I tell you it’s flattering, but to be honest, I don’t consider myself sexy, or anything in that sense. If you ask my opinion, I would consider myself more of a hardworking person. (Laughs) But any appreciation is welcome.


It seems like the whole world knows how famous you are except for you. What keeps you so grounded?

It is perhaps that I took the right lessons from life at the right time. I have seen a few people before I became popular who took their fame too seriously and lost it. That’s a very ugly thing and I really hate ugly. I think that’s why I’ve just embraced normality. To be honest,

you are who you are. It is just that the appreciation and the criticism is going to come and go. So you have to live as yourself and not as

the accepted version of you that is out there.
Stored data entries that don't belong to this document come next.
(* ===== verification/Bits.v ===== *)
(** * minzip/Bits.h and applypatch/utils.c: reading and writing integers

    Section [Bits] has one definition per inline function of [src/minzip/Bits.h]
    and Section [Utils] one per function of [src/applypatch/utils.c].  A pointer
    into a buffer is the buffer and an offset; the [read] family returns the
    advanced offset beside the value.  The reference codec is the arithmetic
    value of a byte string, most or least significant byte first. *)

From stdpp Require Import base numbers list.
From S2P Require Import Prelude.

(** ** Reference codec *)

Fixpoint le_val (l : block) : Z :=
  match l with [] => 0 | b :: l' => b + 256 * le_val l' end.

Definition be_val (l : block) : Z := le_val (reverse l).

Fixpoint le_bytes (n : nat) (z : Z) : block :=
  match n with O => [] | S n' => z mod 256 :: le_bytes n' (z / 256) end.

Definition be_bytes (n : nat) (z : Z) : block := reverse (le_bytes n z).

Lemma length_le_bytes n z : length (le_bytes n z) = n.
Proof. revert z. induction n; intros; simpl; auto. Qed.

Lemma le_val_le_bytes n z : le_val (le_bytes n z) = z mod 256 ^ Z.of_nat n.
Proof.
  revert z. induction n as [| n IH]; intros z.
  - simpl. by rewrite Z.mod_1_r.
  - cbn [le_bytes le_val]. rewrite IH, Nat2Z.inj_succ, Z.pow_succ_r by lia.
    rewrite Z.rem_mul_r; lia.
Qed.

Lemma be_val_be_bytes n z : be_val (be_bytes n z) = z mod 256 ^ Z.of_nat n.
Proof. unfold be_val, be_bytes. rewrite reverse_involutive. apply le_val_le_bytes. Qed.

Lemma le_bytes_ok n z : bytes_ok (le_bytes n z).
Proof.
  revert z. induction n; intros; simpl; constructor; auto.
  unfold is_byte. apply Z.mod_pos_bound. lia.
Qed.

Lemma le_val_range l : bytes_ok l -> 0 <= le_val l < 256 ^ zlen l.
Proof.
  induction 1 as [| b l Hb _ IH]; [by split |].
  rewrite zlen_cons, Z.pow_add_r by (unfold zlen; lia). unfold is_byte in Hb.
  cbn [le_val]. change (256 ^ 1) with 256. revert IH. generalize (256 ^ zlen l). lia.
Qed.

(** ** Shifts and ors of bytes as sums *)

Lemma lor_add a b : Z.land a b = 0 -> Z.lor a b = a + b.
Proof. intros H. rewrite <- Z.lxor_lor by done. symmetry. by apply Z.add_nocarry_lxor. Qed.

(** A byte ored in above the bits already there (little-endian step). *)
Lemma lor_above k acc b : 0 <= k -> 0 <= acc < 2 ^ k -> Z.lor acc (Z.shiftl b k) = acc + b * 2 ^ k.
Proof.
  intros Hk Ha. rewrite <- Z.shiftl_mul_pow2 by lia. apply lor_add.
  apply Z.bits_inj_iff. intros i. rewrite Z.land_spec, Z.bits_0.
  destruct (decide (i < k)).
  - rewrite Z.shiftl_spec_low by lia. by rewrite andb_false_r.
  - rewrite <- (Z.mod_small acc (2 ^ k)) by lia. by rewrite Z.mod_pow2_bits_high by lia.
Qed.

(** Bits ored in below the ones already there (big-endian step). *)
Lemma lor_below k acc x :
  0 <= k -> 0 <= x < 2 ^ k -> acc mod 2 ^ k = 0 -> Z.lor acc x = acc + x.
Proof.
  intros Hk Hx Ha. rewrite (Z.div_mod acc (2 ^ k)), Ha, Z.add_0_r by lia.
  rewrite (Z.mul_comm (2 ^ k)), <- Z.shiftl_mul_pow2, Z.lor_comm by lia.
  rewrite lor_above, Z.shiftl_mul_pow2 by lia. lia.
Qed.

(** *** Tactics for the fixed-width readers

    [load_byte] names a byte that is in bounds, [run_loads] executes the loads,
    [to_bytes] opens the slice read, and the [arith] tactics turn the shifts and
    ors into sums. *)
Local Ltac load_byte src q :=
  let b := fresh "b" in let Hb := fresh "Hb" in
  destruct (load_ex src q) as (b & ? & Hb); [done | lia |]; unfold is_byte in Hb.

Local Ltac run_loads :=
  repeat match goal with H : load _ _ = Val _ |- _ => rewrite H; cbn [mbind outcome_bind]; revert H end;
  intros.

Local Ltac to_bytes :=
  repeat match goal with
  | H : load ?src ?q = Val _ |- context [slice ?src ?q' _] =>
      replace q' with q by lia; rewrite (slice_cons src q _ _ H) by lia
  | |- context [slice _ _ ?n] => replace n with 0 by lia; rewrite slice_0
  end; cbn [le_val be_val reverse rev_append].

(** Rewrite the innermost [wrapu] or [Z.lor] first, so that the side conditions are linear. *)
Ltac no_bitop t :=
  lazymatch t with
  | context [Z.lor _ _] => fail
  | context [wrapu _ _] => fail
  | _ => idtac
  end.

Local Ltac le_arith :=
  repeat match goal with
  | |- context [wrapu ?w ?z] => no_bitop z; rewrite (wrapu_id w z) by lia
  | |- context [Z.lor ?a (Z.shiftl ?b ?k)] => no_bitop a; rewrite (lor_above k a b) by lia
  end.

Local Ltac be_arith :=
  rewrite ?Z.shiftl_mul_pow2 by lia;
  repeat match goal with
  | |- context [wrapu ?w ?z] => no_bitop z; rewrite (wrapu_id w z) by lia
  | |- context [Z.lor ?a (?b * 2 ^ ?k)] => no_bitop a;
      rewrite (lor_below (k + 8) a (b * 2 ^ k)) by (Z.div_mod_to_equations; lia)
  | |- context [Z.lor ?a ?b] => no_bitop a;
      rewrite (lor_below 8 a b) by (Z.div_mod_to_equations; lia)
  end.

(** ** minzip/Bits.h *)

Section Bits.
Context `{Arch}.
Implicit Types (src buf : block) (p : Z).

Definition get1 src p : outcome Z := load src p.

Definition get2BE src p : outcome Z :=
  let* b0 := load src p in
  let result := u16 (Z.shiftl b0 8) in
  let* b1 := load src (p + 1) in
  let result := u16 (Z.lor result b1) in
  Val result.

Definition get4BE src p : outcome Z :=
  let* b0 := load src p in
  let result := u32 (Z.shiftl b0 24) in
  let* b1 := load src (p + 1) in
  let result := u32 (Z.lor result (Z.shiftl b1 16)) in
  let* b2 := load src (p + 2) in
  let result := u32 (Z.lor result (Z.shiftl b2 8)) in
  let* b3 := load src (p + 3) in
  let result := u32 (Z.lor result b3) in
  Val result.

Definition get8BE src p : outcome Z :=
  let* b0 := load src p in
  let result := u64 (Z.shiftl b0 56) in
  let* b1 := load src (p + 1) in
  let result := u64 (Z.lor result (Z.shiftl b1 48)) in
  let* b2 := load src (p + 2) in
  let result := u64 (Z.lor result (Z.shiftl b2 40)) in
  let* b3 := load src (p + 3) in
  let result := u64 (Z.lor result (Z.shiftl b3 32)) in
  let* b4 := load src (p + 4) in
  let result := u64 (Z.lor result (Z.shiftl b4 24)) in
  let* b5 := load src (p + 5) in
  let result := u64 (Z.lor result (Z.shiftl b5 16)) in
  let* b6 := load src (p + 6) in
  let result := u64 (Z.lor result (Z.shiftl b6 8)) in
  let* b7 := load src (p + 7) in
  let result := u64 (Z.lor result b7) in
  Val result.

Definition get2LE src p : outcome Z :=
  let* b0 := load src p in
  let result := u16 b0 in
  let* b1 := load src (p + 1) in
  let result := u16 (Z.lor result (Z.shiftl b1 8)) in
  Val result.

Definition get4LE src p : outcome Z :=
  let* b0 := load src p in
  let result := u32 b0 in
  let* b1 := load src (p + 1) in
  let result := u32 (Z.lor result (Z.shiftl b1 8)) in
  let* b2 := load src (p + 2) in
  let result := u32 (Z.lor result (Z.shiftl b2 16)) in
  let* b3 := load src (p + 3) in
  let result := u32 (Z.lor result (Z.shiftl b3 24)) in
  Val result.

Definition get8LE src p : outcome Z :=
  let* b0 := load src p in
  let result := u64 b0 in
  let* b1 := load src (p + 1) in
  let result := u64 (Z.lor result (Z.shiftl b1 8)) in
  let* b2 := load src (p + 2) in
  let result := u64 (Z.lor result (Z.shiftl b2 16)) in
  let* b3 := load src (p + 3) in
  let result := u64 (Z.lor result (Z.shiftl b3 24)) in
  let* b4 := load src (p + 4) in
  let result := u64 (Z.lor result (Z.shiftl b4 32)) in
  let* b5 := load src (p + 5) in
  let result := u64 (Z.lor result (Z.shiftl b5 40)) in
  let* b6 := load src (p + 6) in
  let result := u64 (Z.lor result (Z.shiftl b6 48)) in
  let* b7 := load src (p + 7) in
  let result := u64 (Z.lor result (Z.shiftl b7 56)) in
  Val result.

Definition read1 src p : outcome (Z * Z) :=
  let* b := load src p in
  Val (b, p + 1).

Definition read2BE src p : outcome (Z * Z) :=
  let* b0 := load src p in
  let result := u16 (Z.shiftl b0 8) in
  let* b1 := load src (p + 1) in
  let result := u16 (Z.lor result b1) in
  Val (result, p + 2).

Definition read4BE src p : outcome (Z * Z) :=
  let* b0 := load src p in
  let result := u32 (Z.shiftl b0 24) in
  let* b1 := load src (p + 1) in
  let result := u32 (Z.lor result (Z.shiftl b1 16)) in
  let* b2 := load src (p + 2) in
  let result := u32 (Z.lor result (Z.shiftl b2 8)) in
  let* b3 := load src (p + 3) in
  let result := u32 (Z.lor result b3) in
  Val (result, p + 4).

Definition read8BE src p : outcome (Z * Z) :=
  let* b0 := load src p in
  let result := u64 (Z.shiftl b0 56) in
  let* b1 := load src (p + 1) in
  let result := u64 (Z.lor result (Z.shiftl b1 48)) in
  let* b2 := load src (p + 2) in
  let result := u64 (Z.lor result (Z.shiftl b2 40)) in
  let* b3 := load src (p + 3) in
  let result := u64 (Z.lor result (Z.shiftl b3 32)) in
  let* b4 := load src (p + 4) in
  let result := u64 (Z.lor result (Z.shiftl b4 24)) in
  let* b5 := load src (p + 5) in
  let result := u64 (Z.lor result (Z.shiftl b5 16)) in
  let* b6 := load src (p + 6) in
  let result := u64 (Z.lor result (Z.shiftl b6 8)) in
  let* b7 := load src (p + 7) in
  let result := u64 (Z.lor result b7) in
  Val (result, p + 8).

Definition read2LE src p : outcome (Z * Z) :=
  let* b0 := load src p in
  let result := u16 b0 in
  let* b1 := load src (p + 1) in
  let result := u16 (Z.lor result (Z.shiftl b1 8)) in
  Val (result, p + 2).

Definition read4LE src p : outcome (Z * Z) :=
  let* b0 := load src p in
  let result := u32 b0 in
  let* b1 := load src (p + 1) in
  let result := u32 (Z.lor result (Z.shiftl b1 8)) in
  let* b2 := load src (p + 2) in
  let result := u32 (Z.lor result (Z.shiftl b2 16)) in
  let* b3 := load src (p + 3) in
  let result := u32 (Z.lor result (Z.shiftl b3 24)) in
  Val (result, p + 4).

Definition read8LE src p : outcome (Z * Z) :=
  let* b0 := load src p in
  let result := u64 b0 in
  let* b1 := load src (p + 1) in
  let result := u64 (Z.lor result (Z.shiftl b1 8)) in
  let* b2 := load src (p + 2) in
  let result := u64 (Z.lor result (Z.shiftl b2 16)) in
  let* b3 := load src (p + 3) in
  let result := u64 (Z.lor result (Z.shiftl b3 24)) in
  let* b4 := load src (p + 4) in
  let result := u64 (Z.lor result (Z.shiftl b4 32)) in
  let* b5 := load src (p + 5) in
  let result := u64 (Z.lor result (Z.shiftl b5 40)) in
  let* b6 := load src (p + 6) in
  let result := u64 (Z.lor result (Z.shiftl b6 48)) in
  let* b7 := load src (p + 7) in
  let result := u64 (Z.lor result (Z.shiftl b7 56)) in
  Val (result, p + 8).

Definition skipUtf8String src p : outcome Z :=
  let* (length, p) := read4BE src p in
  Val (p + length).

(** [size_t] arithmetic wraps, so a zero [bufLen] asks for a copy of the largest
    [size_t].  The result is the new buffer, the string length converted to [int]
    and the advanced offset. *)
Definition readUtf8String src p buf (bufLen : Z) : outcome (block * Z * Z) :=
  let* (length, p) := read4BE src p in
  let copyLen := if length <? bufLen then length else wrapu word_bits (bufLen - 1) in
  let* data := load_bytes src p copyLen in
  let* buf := store_bytes buf 0 data in
  let* buf := store buf copyLen 0 in
  Val (buf, i32 length, p + length).

(** [malloc] is given as the contents of the fresh block, if it succeeds; the code
    does not test its result. *)
Definition readNewUtf8String src p (malloc : Z -> option block) : outcome (block * Z * Z) :=
  let* (length, p) := read4BE src p in
  match malloc (u32 (length + 1)) with
  | None => Trap NullDeref
  | Some buf =>
      let* data := load_bytes src p length in
      let* buf := store_bytes buf 0 data in
      let* buf := store buf length 0 in
      Val (buf, length, p + length)
  end.

Definition set1 buf p (val : Z) : outcome block := store buf p (u8 val).

Definition set2BE buf p (val : Z) : outcome block :=
  let* buf := store buf p (u8 (Z.shiftr val 8)) in
  store buf (p + 1) (u8 val).

Definition set4BE buf p (val : Z) : outcome block :=
  let* buf := store buf p (u8 (Z.shiftr val 24)) in
  let* buf := store buf (p + 1) (u8 (Z.shiftr val 16)) in
  let* buf := store buf (p + 2) (u8 (Z.shiftr val 8)) in
  store buf (p + 3) (u8 val).

Definition set8BE buf p (val : Z) : outcome block :=
  let* buf := store buf p (u8 (Z.shiftr val 56)) in
  let* buf := store buf (p + 1) (u8 (Z.shiftr val 48)) in
  let* buf := store buf (p + 2) (u8 (Z.shiftr val 40)) in
  let* buf := store buf (p + 3) (u8 (Z.shiftr val 32)) in
  let* buf := store buf (p + 4) (u8 (Z.shiftr val 24)) in
  let* buf := store buf (p + 5) (u8 (Z.shiftr val 16)) in
  let* buf := store buf (p + 6) (u8 (Z.shiftr val 8)) in
  store buf (p + 7) (u8 val).

Definition set2LE buf p (val : Z) : outcome block :=
  let* buf := store buf p (u8 val) in
  store buf (p + 1) (u8 (Z.shiftr val 8)).

Definition set4LE buf p (val : Z) : outcome block :=
  let* buf := store buf p (u8 val) in
  let* buf := store buf (p + 1) (u8 (Z.shiftr val 8)) in
  let* buf := store buf (p + 2) (u8 (Z.shiftr val 16)) in
  store buf (p + 3) (u8 (Z.shiftr val 24)).

Definition set8LE buf p (val : Z) : outcome block :=
  let* buf := store buf p (u8 val) in
  let* buf := store buf (p + 1) (u8 (Z.shiftr val 8)) in
  let* buf := store buf (p + 2) (u8 (Z.shiftr val 16)) in
  let* buf := store buf (p + 3) (u8 (Z.shiftr val 24)) in
  let* buf := store buf (p + 4) (u8 (Z.shiftr val 32)) in
  let* buf := store buf (p + 5) (u8 (Z.shiftr val 40)) in
  let* buf := store buf (p + 6) (u8 (Z.shiftr val 48)) in
  store buf (p + 7) (u8 (Z.shiftr val 56)).

(** [str] is the block that holds the source string and [q] its offset there. *)
Definition setUtf8String buf p (str : block) (q : Z) : outcome block :=
  let* n := c_strlen str q in
  let strLen := u32 n in
  let* buf := set4BE buf p strLen in
  let* data := load_bytes str q strLen in
  store_bytes buf (p + 4) data.

(** *** Reading is the reference codec on the bytes read *)

Local Ltac get_spec arith :=
  intros Hs Hp Hl;
  match goal with |- ?g ?src ?p = Val (_ (slice _ _ ?n)) =>
    load_byte src p; load_byte src (p + 1);
    try (load_byte src (p + 2); load_byte src (p + 3));
    try (load_byte src (p + 4); load_byte src (p + 5); load_byte src (p + 6); load_byte src (p + 7));
    unfold g
  end; run_loads; to_bytes; arith; f_equal; lia.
Which other confirmed projects do you have on the way?

After You Are My Sunday I have a film I’m completing called 22 Yards, which is based on a cricket agent’s life. It’s shaping up really

well. I am looking forward to that. Then I am doing a web series and will be doing a finite series on TV next year.


Are you allowed to tell about the finite series or is it top-secret?

It is not top-secret, trust me. But it’s in the early stages right now and I haven’t officially signed on yet. All the formalities and

everything else is done, but I know there are things going on. I’m really looking forward to it and hope everyone likes it.


How much do your fans mean to you?

Every human being is important to me, every person that I meet. You cannot judge someone you haven’t seen or met. When I meet someone

I always greet them respectfully and with love. I really appreciate the fact that they like the work I do. That puts us on the same wavelength

because I am doing stuff so people like it. If the audience like it, then they understand what I am saying. So it is good to meet people like that.


Why should we all watch You Are My Sunday at the London Film Festival?

Well, I think it will be a big loss if you don’t watch the film. It’s a brilliant film. The first time I watched it I was speechless. It’s a fantastic

coming of age film and I am sure that you will love it too. There’s no reason for anyone to not watch it.


Finally, why do you love cinema?

You know, much like this world that we live in was created, cinema is very close to that process of creation from a higher power. We are

recreating and creating. That is why I love it. We get to create new worlds.